Literature Evaluated

The search retrieved 36 references. Authors used content analysis to reach consensus on the categorization of the interventions’ structure and content components. Components were categorized into seven structure components and 16 content components. Investigators calculated Hedges's g effect to determine between-group effects for each pain intensity measure at each time point. Studies with statistically significant findings were evaluated to determine patterns or trends associated with a specific structure or content component.

Sample Characteristics

  • The final number of studies included was 34.
  • The sample range across studies included a total of 4,139 patients in 24 interventions. The number of patients in the 11 statistically significant studies was 1,041. The range of sample size was 30–1,256 patients.
  • The range of mean patient age was 48–77 years.
  • Of all patients, 57% were women and 43% were men.
  • Cancer diagnoses in the sample were primarily lung, breast, prostate, gastrointestinal, gynecologic, hematologic, and head and neck cancers.
  • The majority of studies (14) were conducted in the United States.

Results

  • Structural components of the intervention included the factors that follow.
    • How the intervention was delivered.
    • What materials were given to patients.
    • Receiver and provider of the intervention.
    • Whether interactions took place between providers and receivers.
    • Level of individualization (structured or tailored) for each patient.
    • Contact time between clinicians and patients or family caregivers.
    • Timing of the intervention
  • The 16 content components of the intervention were divided into four categories:
    • Cognition.
    • Behavioral.
    • Goal setting.
    • Direct contact between research staff and clinicians.
  • Authors found no apparent patterns, for any single component or any combination of components, with statistically significant and clinically meaningful effects.
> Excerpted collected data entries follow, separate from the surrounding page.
(** * Presentation components of the dashboard: a shallow embedding

    The components are React function components: each maps a props
    record to a tree of elements.  The embedding keeps that shape.  A
    component is a Rocq function from its props to a [node]; JSX
    elements are [Elem tag props children]; [null] is [Null]; event
    handlers are state transformers over the caller's world.

    JavaScript numbers are IEEE 754 binary64 values; they are modelled
    by the specification floats of the Standard Library, so that NaN,
    the two zeros and the infinities are all inputs of the theorems. *)

From Stdlib Require Import Bool List String Ascii ZArith Lia.
From Stdlib Require Import Floats.SpecFloat.
Import ListNotations.
Set Warnings "-register-all".
Open Scope string_scope.

(** ** JavaScript values used by the components *)

Module JS.

(** [number]: a binary64 float.  [spec_float] also has finite values
    outside binary64; statements quantified over it cover every
    JavaScript number. *)
Definition number : Type := spec_float.

Definition NaN : number := S754_nan.
Definition zero : number := S754_zero false.

(** An integer literal, rounded to binary64. *)
Definition of_Z (z : Z) : number := binary_normalize 53 1024 z 0 false.

(** ECMAScript IsLessThan(x, y) on numbers: undefined ([None]) when an
    operand is NaN, otherwise whether [x] is below [y]. *)
Definition IsLessThan (x y : number) : option bool :=
  match SFcompare x y with
  | None => None
  | Some Lt => Some true
  | Some _ => Some false
  end.

(** [x >= y]: with r = IsLessThan(x, y), false when r is true or
    undefined, true otherwise. *)
Definition ge (x y : number) : bool :=
  match IsLessThan x y with
  | Some false => true
  | _ => false
  end.

(** [x > y]: with r = IsLessThan(y, x), false when r is undefined,
    r otherwise. *)
Definition gt (x y : number) : bool :=
  match IsLessThan y x with
  | Some r => r
  | None => false
  end.

(** A value of type [number | undefined]. *)
Definition is_undefined {A : Type} (x : option A) : bool :=
  match x with
  | None => true
  | Some _ => false
  end.

(** ToNumber on [number | undefined]: undefined becomes NaN. *)
Definition ToNumber (x : option number) : number :=
  match x with
  | Some n => n
  | None => NaN
  end.

(** [x ?? d] *)
Definition nullish {A : Type} (x : option A) (d : A) : A :=
  match x with
  | Some a => a
  | None => d
  end.

End JS.

(** ** Element trees *)

Module React.

(** A prop value: the scalar kinds every component here passes, and
    [PExt] for what is specific to one component (handlers, records
    handed on to a child). *)
Inductive prop (X : Type) : Type :=
| PStr (s : string)
| PBool (b : bool)
| PNum (n : JS.number)
| PUndefined
| PExt (x : X).

Arguments PStr {X} s.
Arguments PBool {X} b.
Arguments PNum {X} n.
Arguments PUndefined {X}.
Arguments PExt {X} x.

Inductive node (X : Type) : Type :=
| Null
| Text (s : string)
| Number (n : JS.number)
| Elem (tag : string) (props : list (string * prop X)) (children : list (node X)).

Arguments Null {X}.
Arguments Text {X} s.
Arguments Number {X} n.
Arguments Elem {X} tag props children.

Section Queries.
Context {X : Type}.

Fixpoint assoc {A : Type} (k : string) (l : list (string * A)) : option A :=
  match l with
  | [] => None
  | (k', v) :: l' => if String.eqb k k' then Some v else assoc k l'
  end.

Definition get_prop (k : string) (n : node X) : option (prop X) :=
  match n with
  | Elem _ props _ => assoc k props
  | _ => None
  end.

Definition children_of (n : node X) : list (node X) :=
  match n with
  | Elem _ _ cs => cs
  | _ => []
  end.
(** C6: top_sentences returns min(n, number of sentences) of the
    sentences, and a sentence that outranks a returned sentence is
    returned too, before it: so is a sentence with a strictly higher
    matching word measure, and so is one with an equal measure and a
    strictly higher query term density.  The sentences scored are
    non-empty and their scores are numbers. *)
Theorem top_sentences_order (F : PyFloat) (C : PyFloatCompare F)
        (query : list string) (sentences : Py.dict (list string))
        (idfs : Py.dict float) (n : Z) :
  Py.wf sentences ->
  (forall s words, In (s, words) sentences -> words <> []) ->
  (forall s words, In (s, words) sentences ->
                   pair_of_numbers (score_pair query idfs words)) ->
  (0 <= n)%Z ->
  exists scores out,
    sentence_scores query sentences idfs = Ok scores /\
    top_sentences query sentences idfs n = Ok out /\
    List.length out = Nat.min (Z.to_nat n) (List.length sentences) /\
    incl out (Py.keys sentences) /\
    forall a b ma da mb db,
      Py.get scores a = Some (ma, da) ->
      Py.get scores b = Some (mb, db) ->
      In b out ->
      (fltb mb ma = true -> before a b out) /\
      (feqb ma mb = true -> fltb db da = true -> before a b out).
Proof.
  intros Hwf Hne Hnum Hn.
  destruct (sentence_scores_total query idfs sentences Hne) as [scores Hs].
  destruct (sentence_scores_wf _ _ _ Hwf Hs) as [Hwf' Hkeys].
  exists scores. eexists. split; [exact Hs|]. split; [|split; [|split]].
  - unfold top_sentences. rewrite Hs. reflexivity.
  - rewrite rank_length by assumption.
    apply sentence_scores_map in Hs; auto. subst scores.
    now rewrite length_map.
  - intros a Ha. rewrite <- Hkeys. now apply rank_incl in Ha.
  - intros a b ma da mb db Hga Hgb Hb.
    assert (Hgood : forall k p, Py.get scores k = Some p -> pair_of_numbers p).
    { intros k p Hk.
      destruct (@sentence_scores_get F query sentences idfs scores k p Hwf Hs Hk)
        as (words & Hin & ->).
      eauto. }
    assert (Hlt : tuple_ltb (mb, db) (ma, da) = true ->
                  before a b (map fst (Py.slice_to
                                         (sorted_reverse snd tuple_ltb scores) n))).
    { intros Hlt.
      eapply (@rank_above_listed _ tuple_ltb scores n Hwf' pair_of_numbers);
        eauto.
      apply tuple_ltb_strict_weak_on. }
    split.
    + intros H. apply Hlt. apply tuple_ltb_true. now left.
    + intros H1 H2. apply Hlt. apply tuple_ltb_true. right.
      split; auto. now apply feqb_sym.
Qed.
This may be due to the lack of homogeneity in study designs and the variability of the structure and content components.
  • Other factors may play a role in an intervention's efficacy (e.g., provider’s empathy, setting of the intervention).
  • Spending more time with patients did not always result in increased knowledge or changes in patients’ behaviors. Similarly, multiple interventions did not always result in increased knowledge or behavior changes.
  • Optimal dose and timing of the intervention to improve cancer pain management are unknown.

Conclusions

Although the efficacy of various intervention components could not be clearly delineated, this systematic review provides an overview of the various structural and content components of intervention studies to improve cancer pain management and an evaluation of combinations of components.

Limitations

  • One limitation was the fact that authors included published studies only.
  • The number of studies included was small, which may have led to overestimation of effect sizes.

Nursing Implications

Nurses need to be aware of the various structural and content components of interventions to support patients’ self-management of cancer pain. The interventions should be culturally appropriate and include written material; a face-to-face educational session of at least 15 minutes; and information about pain treatment, cognitive barriers to pain management, and implementation of self-management pain strategies.